A second grievance is the likely death of any federal funding for a Rosebud aquatic centre and the Phillip Island aquatic centre. Both were well advanced under the Regional Partnerships program and each was enormously valuable to seniors, families and low-income earners within their respective parts of the electorate—in Rosebud, in the southern peninsula, and on Phillip Island. The Rosebud program had been approved by the area consultation committee and sent through to Canberra; it was awaiting final approval. It has been axed. That is a real loss to the peninsula. I hope these programs can proceed, but I see now that there is a cloud hanging over them. (Time expired)

9:51 am

Photo of Jim TurnourJim Turnour (Leichhardt, Australian Labor Party) Share this | | Hansard source

Last night the Rudd government delivered a responsible budget that will not only help tackle inflation but also help working families—those that really need a helping hand in the present economic climate. Very importantly, the government has honoured its election commitments. I have been working for over 12 months to ensure the tropical north receives the attention and investment it requires to meet future needs and challenges. I am proud to be part of a government that does what it promises, looks past the short term and quick fixes, and plans for future generations.

In the lead-up to the election last year I campaigned strongly for new health services for the region. I am proud to say that we are delivering. Last night we delivered on all our commitments in full, but I am particularly proud of our health commitments: $45.9 million for a new dental school for James Cook University, providing 60 training places over four years and including a clinical outreach service; a GP superclinic to tackle the growing problem of chronic disease, particularly diabetes and heart disease; and $8.3 million towards radiation oncology facilities for Cairns, in the tropical north. I will continue to work with COUCH and the state government to deliver this commitment as soon as possible. We are already delivering $7.5 million for a new MRI machine for Cairns Base Hospital, which will reduce the need for patients to transfer to Townsville. These local commitments are part of a national plan to fix our health and hospital system. The community is tired of the buck-passing and the blame game on health and just wants the system fixed. These are all specific funding commitments within this budget that start to fix the health system.

Last night the Treasurer also set out a national plan, including $3.2 billion for health and hospital reform to revitalise the public health system, $600 million to cut elective surgery waiting lists, $491 million to help families meet the cost of dental check-ups for teenage children and $290 million to help state governments reduce public dental waiting lists. We need to tackle workforce issues, and we have announced new funding to bring nurses back into the workforce.

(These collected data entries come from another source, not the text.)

(** * Hybrid 3D extinction maps: a Rocq model of the sight-line code

    This development embeds the numerical core of the extinction-map
    scripts ([stilism_local.py], [compareExtinctions.py],
    [readExtinction.py]) and states the properties of the design
    document about them.

    Conventions of the embedding.
    - A numpy [float64] is an exact rational ([Q]); rounding, infinities
      and NaN are outside the model, and so is division by zero (which
      numpy answers with inf/nan and [Q] with 0).  Equalities that only
      select or copy values are Leibniz equalities; equalities that
      compute are stated with [==].
    - A one-dimensional array is a [list Q], a two-dimensional one a list
      of rows.
    - A Python exception is a [Raise] in the [res] monad; a bare [return]
      is the value [None] of an option.
    - The libraries the scripts call (scipy's grid interpolator, healpy,
      astropy, mwdust) are either modelled from their documented
      behaviour, or taken as parameters of the classes [External] and
      [Astropy]. *)

From stdpp Require Import gmap strings list fin_maps pretty.
From Stdlib Require Import QArith Qround Qabs Lqa Lia ZArith Ascii.

Open Scope Q_scope.

(** ** Exceptions and the error monad *)

Inductive exn : Type :=
  | IndexError
  | ValueError
  | TypeError
  | KeyError
  | AttributeError
  | ZeroDivisionError
  | OSError.

Inductive res (A : Type) : Type :=
  | Ok (a : A)
  | Raise (e : exn).
Arguments Ok {A} a.
Arguments Raise {A} e.

Definition bind {A B : Type} (m : res A) (k : A -> res B) : res B :=
  match m with
  | Ok a => k a
  | Raise e => Raise e
  end.

Notation "'let*' x ':=' m 'in' k" := (bind m (fun x => k))
  (at level 10, x pattern, m at level 100, k at level 200).

Lemma bind_Ok_inv {A B : Type} (m : res A) (k : A -> res B) (b : B) :
  bind m k = Ok b -> exists a, m = Ok a /\ k a = Ok b.
Proof. destruct m as [a|e]; simpl; [eauto | discriminate]. Qed.

(** ** Comparisons on rationals as booleans *)

Definition Qltb (x y : Q) : bool := negb (Qle_bool y x).
Definition Qleb (x y : Q) : bool := Qle_bool x y.
(** The average of line 515 is defined when the sum and the length are
    below [2^53]. *)
Lemma average_confidence_wf (results : list json) :
  forallb wf_result results = true ->
  average_in_range results = true ->
  exists avg, average_confidence results = inr avg.
Proof.
  intros Hwf Hsmall. unfold average_confidence.
  rewrite (sum_confidence_total _ Hwf 0). cbn [rbind].
  unfold average_in_range in Hsmall. apply andb_true_iff in Hsmall.
  destruct Hsmall as [Hsum Hlen].
  apply Z.ltb_lt in Hsum. apply Z.ltb_lt in Hlen.
  eexists. apply int_true_div_small.
  - rewrite Z.add_0_l. exact Hsum.
  - rewrite Z2Pos.id by lia. lia.
Qed.

Lemma score_field_int_field (d : dict) (k : string) (n : Z) :
  int_field d k = Some n -> score_field d k = inr n.
Proof.
  unfold int_field, score_field, dict_get_default.
  destruct (dict_get d k) as [[| b | z | str | l | fs] |]; try discriminate;
    intros H; inversion H; subst; try reflexivity.
  unfold py_or. cbn [truthy].
  destruct (Z.eqb_spec n 0) as [-> | Hn]; reflexivity.
Qed.

Lemma py_iter_results_list (factcheck : dict) (results : list json) :
  results_list factcheck = Some results ->
  py_iter (dict_get_default factcheck "results" (JArr [])) = inr results.
Proof.
  unfold results_list, dict_get_default.
  destruct (dict_get factcheck "results") as [[| b | z | str | l | fs] |];
    try discriminate; intros H; inversion H; reflexivity.
Qed.

(** What a returned verdict was computed from. *)
Lemma compute_final_inv (factcheck splice timing : dict) (fv : final_verdict) :
  compute_final factcheck splice timing = inr fv ->
  exists results,
    py_iter (dict_get_default factcheck "results" (JArr [])) = inr results
    /\ false_or_mixed_claims fv = countFalseOrMixed results
    /\ unclear_claims fv = countUnclear results
    /\ score_field splice "splice_risk_score" = inr (splice_risk_score fv)
    /\ score_field timing "timeline_mismatch_risk_score"
       = inr (timeline_mismatch_risk_score fv)
    /\ risk_of (splice_risk_score fv) (timeline_mismatch_risk_score fv)
               (false_or_mixed_claims fv) (unclear_claims fv)
       = inr (misinformation_risk_score fv)
    /\ verdict fv = verdict_of (false_or_mixed_claims fv)
                               (timeline_mismatch_risk_score fv)
                               (misinformation_risk_score fv)
    /\ confidence_of (misinformation_risk_score fv) = inr (confidence_percent fv).
Proof.
  unfold compute_final, rbind, ok. intros H.
  destruct (py_iter _) as [e | results]; [discriminate |].
  destruct (count_verdicts ["false"; "mixed"] results) as [e | fm] eqn:Hfm;
    [discriminate |].
  destruct (count_verdicts ["unclear"] results) as [e | un] eqn:Hun;
    [discriminate |].
  destruct (average_confidence results) as [e | avg] eqn:Havg; [discriminate |].
  destruct (score_field splice "splice_risk_score") as [e | s]; [discriminate |].
  destruct (score_field timing "timeline_mismatch_risk_score") as [e | t];
    [discriminate |].
  destruct (risk_of s t fm un) as [e | risk] eqn:Hrisk; [discriminate |].
  destruct (confidence_of risk) as [e | conf] eqn:Hconf; [discriminate |].
  inversion H; subst fv; cbn.
  apply count_verdicts_counts in Hfm. apply count_verdicts_counts in Hun.
  exists results. repeat split; try assumption.
Qed.

(** A run that returns has computed the average of line 515. *)
Lemma compute_final_average (factcheck splice timing : dict) (fv : final_verdict) :
  compute_final factcheck splice timing = inr fv ->
  exists results avg,
    py_iter (dict_get_default factcheck "results" (JArr [])) = inr results
    /\ average_confidence results = inr avg.
Proof.
  unfold compute_final, rbind, ok. intros H.
  destruct (py_iter _) as [e | results]; [discriminate |].
  destruct (count_verdicts ["false"; "mixed"] results); [discriminate |].
  destruct (count_verdicts ["unclear"] results); [discriminate |].
  destruct (average_confidence results) as [e | avg] eqn:Havg; [discriminate |].
  exists results, avg. split; [reflexivity | exact Havg].
Qed.

(** On well-formed inputs only the arithmetic is left to do. *)
Lemma compute_final_wf (factcheck splice timing : dict) (results : list json)
    (s t : Z) :
  results_list factcheck = Some results ->
  forallb wf_result results = true ->
  average_in_range results = true ->
  int_field splice "splice_risk_score" = Some s ->
  int_field timing "timeline_mismatch_risk_score" = Some t ->
  compute_final factcheck splice timing =
  (risk <- risk_of s t (countFalseOrMixed results) (countUnclear results) ;;
   confidence <- confidence_of risk ;;
   ok {| verdict := verdict_of (countFalseOrMixed results) t risk;
         confidence_percent := confidence;
         misinformation_risk_score := risk;
         false_or_mixed_claims := countFalseOrMixed results;
         unclear_claims := countUnclear results;
         splice_risk_score := s;
         timeline_mismatch_risk_score := t;
         likely_event_year := dict_get timing "likely_event_year";
         posted_date := dict_get timing "posted_date" |})%result.
Proof.
  intros Hres Hwf Hsmall Hs Ht. unfold compute_final.
  rewrite (py_iter_results_list _ Hres). cbn [rbind].
  rewrite !(count_verdicts_wf _ _ Hwf). cbn [rbind].
  destruct (average_confidence_wf _ Hwf Hsmall) as [avg Havg]. rewrite Havg.
  cbn [rbind].
  rewrite (score_field_int_field _ _ Hs), (score_field_int_field _ _ Ht).
  reflexivity.
Qed.

Lemma risk_of_bounds (s t f u risk : Z) :
  risk_of s t f u = inr risk -> 0 <= risk <= 100.
Proof.
  unfold risk_of, rbind, ok. destruct (risk_round s t f u) as [e | n];
    [discriminate |].
  intros H. inversion H. unfold clamp. lia.
Qed.

(** Line 538 in exact arithmetic, for every risk score the clamp allows. *)
Lemma confidence_of_exact (risk : Z) :
  0 <= risk <= 100 ->
  confidence_of risk
  = inr (clamp 50 95 (round_half_even (confidence_exact risk))).
Proof.
  intros H.
  assert (Hin : In risk (zrange 101)) by (apply in_zrange; lia).
  pose proof (proj1 (forallb_forall confidence_ok (zrange 101)) confidences_ok
                    risk Hin) as Hok.
  unfold confidence_ok in Hok.
  destruct (confidence_of risk) as [e | c]; [discriminate |].
  apply Z.eqb_eq in Hok. rewrite Hok. reflexivity.
Qed.
(** * ThreadSafetyDemo.cpp: three counters under two concurrent workers

    The program of [Concurrency & Thread Safety/ThreadSafetyDemo.cpp] is
    embedded as an interleaving machine.  A counter class gives the atomic
    actions its [increment] is made of; [runThreads*] schedules the calling
    thread and the two [std::thread] workers one action at a time; [main]
    runs the three demonstrations in sequence and writes to the console.

    Memory accesses of different threads are interleaved in a single global
    order, each plain [count++] being a load followed by a store (the source:
    "Read-Modify-Write is not atomic"). *)

From Stdlib Require Import ZArith NArith List Lia Bool String DecimalString.
Import ListNotations.
Open Scope Z_scope.

(* ================================================================= *)
(** ** The C++ [int] *)

(** [int] is 32 bits wide, as on the platforms the program is built for. *)
Definition int_bits : Z := 32.
Definition INT_MAX : Z := 2 ^ (int_bits - 1) - 1.
Definition INT_MIN : Z := - 2 ^ (int_bits - 1).

(** Two's complement reduction into [INT_MIN .. INT_MAX]. *)
Definition wrap_int (z : Z) : Z :=
  (z + 2 ^ (int_bits - 1)) mod 2 ^ int_bits - 2 ^ (int_bits - 1).

(** [v++] on a plain [int]: overflow is undefined, hence no result. *)
Definition int_incr (v : Z) : option Z :=
  if v <? INT_MAX then Some (v + 1) else None.

(** [std::atomic<int>::operator++]: one read-modify-write that hands back
    the previous value; on a signed type the sum is computed as on the
    unsigned type and converted back, so it wraps around. *)
Definition atomic_fetch_add (v d : Z) : Z * Z := (v, wrap_int (v + d)).

(** [cout << int]. *)
Definition show_int (z : Z) : string := NilZero.string_of_int (Z.to_int z).

(* ================================================================= *)
(** ** Threads and counter classes *)

Inductive tid := T1 | T2.

Definition tid_eqb (a b : tid) : bool :=
  match a, b with T1, T1 | T2, T2 => true | _, _ => false end.

Definition other (t : tid) : tid := match t with T1 => T2 | T2 => T1 end.

(** What [runThreads*] and [main] use of a counter class: its constructor,
    the atomic actions of [increment] and the final read of [count].  An
    action of thread [me] at program point [p] on object [o] gives the new
    object and the next point ([None]: the call returns); no result means
    that the thread cannot move (it waits for the mutex) or has no defined
    behaviour. *)
Record counter_class := {
  obj : Type;
  point : Type;
  construct : obj;
  increment_entry : point;
  increment_step : tid -> point -> obj -> option (obj * option point);
  read_count : obj -> Z
}.

Module UnsafeCounter.

Record t := mk { count : Z }.

Definition fresh : t := mk 0.

(** [count++]: load, then store the loaded value plus one. *)
Inductive pc := Load | Store (tmp : Z).

Definition step (me : tid) (p : pc) (o : t) : option (t * option pc) :=
  match p with
  | Load => Some (o, Some (Store (count o)))
  | Store tmp =>
      match int_incr tmp with
      | Some v => Some (mk v, None)
      | None => None
      end
  end.

Definition class : counter_class :=
  {| obj := t; point := pc; construct := fresh; increment_entry := Load;
     increment_step := step; read_count := count |}.

End UnsafeCounter.

Module SafeCounterOnlyMutex.

(** [mtx] is the thread that holds the mutex, if any. *)
Record t := mk { count : Z; mtx : option tid }.

Definition fresh : t := mk 0 None.

(** [lock_guard<mutex> lock(mtx); count++;] and the guard's destructor. *)
Inductive pc := Lock | Load | Store (tmp : Z) | Unlock.

Definition step (me : tid) (p : pc) (o : t) : option (t * option pc) :=
  match p with
  | Lock =>
      match mtx o with
      | None => Some (mk (count o) (Some me), Some Load)
      | Some _ => None
      end
  | Load => Some (o, Some (Store (count o)))
  | Store tmp =>
      match int_incr tmp with
      | Some v => Some (mk v (mtx o), Some Unlock)
      | None => None
      end
  | Unlock => Some (mk (count o) None, None)
  end.

Definition class : counter_class :=
  {| obj := t; point := pc; construct := fresh; increment_entry := Lock;
     increment_step := step; read_count := count |}.

End SafeCounterOnlyMutex.

Module SafeCounterAtomic.

Record t := mk { count : Z }.

Definition fresh : t := mk 0.

(** [count++] on [atomic<int>]: a single fetch-and-add. *)
Inductive pc := FetchAdd.

Definition step (me : tid) (p : pc) (o : t) : option (t * option pc) :=
  match p with
  | FetchAdd => Some (mk (snd (atomic_fetch_add (count o) 1)), None)
  end.

(** [count.load()]. *)
Definition load (o : t) : Z := count o.

Definition class : counter_class :=
  {| obj := t; point := pc; construct := fresh; increment_entry := FetchAdd;
     increment_step := step; read_count := load |}.

End SafeCounterAtomic.

(* ================================================================= *)
(** ** A call of [increment] by a single thread *)

Section Sequential.

Variable C : counter_class.

(** Runs the actions of one call to its return. *)
Fixpoint run_call (fuel : nat) (me : tid) (p : point C) (o : obj C)
  : option (obj C) :=
  match fuel with
  | O => None
  | S fuel' =>
      match increment_step C me p o with
      | None => None
      | Some (o', None) => Some o'
      | Some (o', Some p') => run_call fuel' me p' o'
      end
  end.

These are all specific spending commitments within the budget, but we need to plan beyond the short term. The $10 billion health and hospital fund was a very important announcement last night. This fund will allow us to look beyond this budget cycle and well into the future. I am pleased that the Queensland government recently committed $450 million to expand the Cairns Base Hospital, including cardiology and new oncology services, but we need to ensure that we have a new hospital into the future and we need to start planning for that now. This $10 billion fund will ensure that we have the funds available to invest in this sort of infrastructure into the future.